- **Exercise objective**
Every line below from the one containing "(** [VirtualRootInit] fills" through the one containing "fs_read := fatxread;" must be transcribed exactly. Omit all lines outside that stretch.

- **Stored dataset items**
══════

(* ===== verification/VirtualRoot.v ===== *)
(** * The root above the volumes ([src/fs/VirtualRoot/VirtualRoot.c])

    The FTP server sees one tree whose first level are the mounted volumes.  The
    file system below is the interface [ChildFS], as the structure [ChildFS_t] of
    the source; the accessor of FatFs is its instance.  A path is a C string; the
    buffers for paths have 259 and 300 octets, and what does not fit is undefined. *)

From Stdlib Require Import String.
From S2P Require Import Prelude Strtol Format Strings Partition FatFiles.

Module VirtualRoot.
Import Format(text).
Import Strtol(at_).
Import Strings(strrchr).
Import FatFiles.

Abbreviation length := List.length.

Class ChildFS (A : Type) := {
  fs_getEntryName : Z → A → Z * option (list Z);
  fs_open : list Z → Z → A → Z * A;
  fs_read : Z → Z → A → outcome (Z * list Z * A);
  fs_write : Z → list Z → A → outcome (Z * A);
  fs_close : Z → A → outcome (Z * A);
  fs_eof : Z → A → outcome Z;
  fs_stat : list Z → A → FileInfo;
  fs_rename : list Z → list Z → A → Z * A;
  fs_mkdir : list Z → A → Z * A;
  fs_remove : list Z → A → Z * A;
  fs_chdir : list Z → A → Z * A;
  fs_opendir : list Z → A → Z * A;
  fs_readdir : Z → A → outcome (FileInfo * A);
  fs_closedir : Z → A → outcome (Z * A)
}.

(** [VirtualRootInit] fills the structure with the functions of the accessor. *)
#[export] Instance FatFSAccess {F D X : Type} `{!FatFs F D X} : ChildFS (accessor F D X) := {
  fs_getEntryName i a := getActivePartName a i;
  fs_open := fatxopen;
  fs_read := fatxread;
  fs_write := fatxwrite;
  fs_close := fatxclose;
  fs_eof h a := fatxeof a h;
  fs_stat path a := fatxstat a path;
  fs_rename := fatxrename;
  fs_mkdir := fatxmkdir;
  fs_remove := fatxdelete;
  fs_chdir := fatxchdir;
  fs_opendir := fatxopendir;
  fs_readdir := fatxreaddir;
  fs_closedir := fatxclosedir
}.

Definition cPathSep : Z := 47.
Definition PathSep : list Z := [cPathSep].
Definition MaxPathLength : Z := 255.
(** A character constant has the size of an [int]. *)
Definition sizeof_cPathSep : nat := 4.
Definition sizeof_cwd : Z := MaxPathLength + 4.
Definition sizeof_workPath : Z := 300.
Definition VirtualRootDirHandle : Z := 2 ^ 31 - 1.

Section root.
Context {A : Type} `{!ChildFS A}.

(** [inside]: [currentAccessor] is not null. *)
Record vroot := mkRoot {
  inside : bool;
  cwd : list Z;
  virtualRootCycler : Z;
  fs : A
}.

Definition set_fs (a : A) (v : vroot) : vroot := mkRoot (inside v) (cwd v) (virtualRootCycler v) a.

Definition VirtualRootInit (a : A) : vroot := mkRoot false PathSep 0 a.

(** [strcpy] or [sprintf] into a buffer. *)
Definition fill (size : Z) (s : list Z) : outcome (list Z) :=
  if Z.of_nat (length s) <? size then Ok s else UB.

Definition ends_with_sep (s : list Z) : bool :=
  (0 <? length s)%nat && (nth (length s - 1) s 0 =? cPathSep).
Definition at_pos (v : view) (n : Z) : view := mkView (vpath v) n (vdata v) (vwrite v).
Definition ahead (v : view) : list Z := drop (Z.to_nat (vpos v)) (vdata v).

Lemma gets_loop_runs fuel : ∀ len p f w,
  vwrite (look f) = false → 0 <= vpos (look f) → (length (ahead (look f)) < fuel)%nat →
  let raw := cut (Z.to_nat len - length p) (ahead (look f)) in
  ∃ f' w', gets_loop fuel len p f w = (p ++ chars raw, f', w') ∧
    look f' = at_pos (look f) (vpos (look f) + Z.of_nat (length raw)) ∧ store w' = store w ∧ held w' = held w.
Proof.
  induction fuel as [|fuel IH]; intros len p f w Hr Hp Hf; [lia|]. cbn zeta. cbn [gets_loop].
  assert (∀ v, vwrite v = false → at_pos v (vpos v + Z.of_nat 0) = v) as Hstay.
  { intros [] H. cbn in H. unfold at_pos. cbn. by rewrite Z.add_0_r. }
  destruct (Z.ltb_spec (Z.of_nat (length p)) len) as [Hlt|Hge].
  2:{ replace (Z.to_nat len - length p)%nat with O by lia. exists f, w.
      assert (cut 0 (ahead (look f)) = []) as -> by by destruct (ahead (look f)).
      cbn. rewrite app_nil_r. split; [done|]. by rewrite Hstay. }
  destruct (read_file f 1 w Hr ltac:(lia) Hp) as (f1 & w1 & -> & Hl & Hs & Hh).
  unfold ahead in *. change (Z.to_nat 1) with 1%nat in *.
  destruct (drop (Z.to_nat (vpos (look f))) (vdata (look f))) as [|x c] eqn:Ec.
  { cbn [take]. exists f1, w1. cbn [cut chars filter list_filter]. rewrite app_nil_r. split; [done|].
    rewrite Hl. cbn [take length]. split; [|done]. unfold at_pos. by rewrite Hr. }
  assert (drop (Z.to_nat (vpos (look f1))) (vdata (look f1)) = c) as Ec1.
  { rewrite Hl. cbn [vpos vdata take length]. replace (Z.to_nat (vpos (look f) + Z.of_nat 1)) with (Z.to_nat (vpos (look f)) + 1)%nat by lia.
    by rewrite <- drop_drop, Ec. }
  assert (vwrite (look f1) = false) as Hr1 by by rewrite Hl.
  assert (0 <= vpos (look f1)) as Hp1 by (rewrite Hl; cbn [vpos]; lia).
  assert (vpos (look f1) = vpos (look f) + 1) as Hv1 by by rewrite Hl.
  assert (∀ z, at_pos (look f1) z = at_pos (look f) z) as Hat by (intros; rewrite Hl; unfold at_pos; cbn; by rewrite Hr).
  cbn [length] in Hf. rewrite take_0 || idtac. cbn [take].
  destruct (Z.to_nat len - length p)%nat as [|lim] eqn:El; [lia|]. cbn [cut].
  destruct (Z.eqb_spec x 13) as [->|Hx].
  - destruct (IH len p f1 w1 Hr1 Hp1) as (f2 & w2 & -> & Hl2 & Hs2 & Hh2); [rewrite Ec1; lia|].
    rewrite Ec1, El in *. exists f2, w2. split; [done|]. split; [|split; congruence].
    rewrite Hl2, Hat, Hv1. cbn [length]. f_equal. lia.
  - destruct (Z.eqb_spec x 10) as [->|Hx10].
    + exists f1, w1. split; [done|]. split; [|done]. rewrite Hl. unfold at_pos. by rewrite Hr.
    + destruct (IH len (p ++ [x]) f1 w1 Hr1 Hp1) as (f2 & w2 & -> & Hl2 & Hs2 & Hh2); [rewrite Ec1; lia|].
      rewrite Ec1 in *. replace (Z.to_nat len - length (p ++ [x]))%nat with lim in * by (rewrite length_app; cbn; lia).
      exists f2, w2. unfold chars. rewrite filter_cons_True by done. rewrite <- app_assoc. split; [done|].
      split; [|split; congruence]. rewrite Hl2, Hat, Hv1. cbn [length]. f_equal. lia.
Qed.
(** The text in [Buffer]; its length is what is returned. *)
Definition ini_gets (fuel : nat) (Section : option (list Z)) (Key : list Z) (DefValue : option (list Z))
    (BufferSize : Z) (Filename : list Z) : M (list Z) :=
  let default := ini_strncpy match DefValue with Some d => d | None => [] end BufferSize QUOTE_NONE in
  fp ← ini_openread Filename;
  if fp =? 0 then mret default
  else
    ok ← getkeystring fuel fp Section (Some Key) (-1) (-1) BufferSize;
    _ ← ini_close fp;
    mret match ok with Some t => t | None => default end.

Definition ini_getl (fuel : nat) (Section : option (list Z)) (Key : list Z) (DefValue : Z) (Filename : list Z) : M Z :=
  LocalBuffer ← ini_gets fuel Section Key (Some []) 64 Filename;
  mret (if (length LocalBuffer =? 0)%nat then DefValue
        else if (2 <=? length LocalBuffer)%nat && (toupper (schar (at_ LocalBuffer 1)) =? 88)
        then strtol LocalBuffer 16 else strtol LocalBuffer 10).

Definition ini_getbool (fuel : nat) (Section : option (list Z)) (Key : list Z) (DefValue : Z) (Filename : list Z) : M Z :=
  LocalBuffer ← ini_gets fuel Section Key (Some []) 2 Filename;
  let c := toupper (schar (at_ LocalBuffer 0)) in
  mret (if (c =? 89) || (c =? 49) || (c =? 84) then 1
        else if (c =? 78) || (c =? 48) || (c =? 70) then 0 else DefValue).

══════

- **Task response**
(** [VirtualRootInit] fills the structure with the functions of the accessor. *)
#[export] Instance FatFSAccess {F D X : Type} `{!FatFs F D X} : ChildFS (accessor F D X) := {
  fs_getEntryName i a := getActivePartName a i;
  fs_open := fatxopen;
  fs_read := fatxread;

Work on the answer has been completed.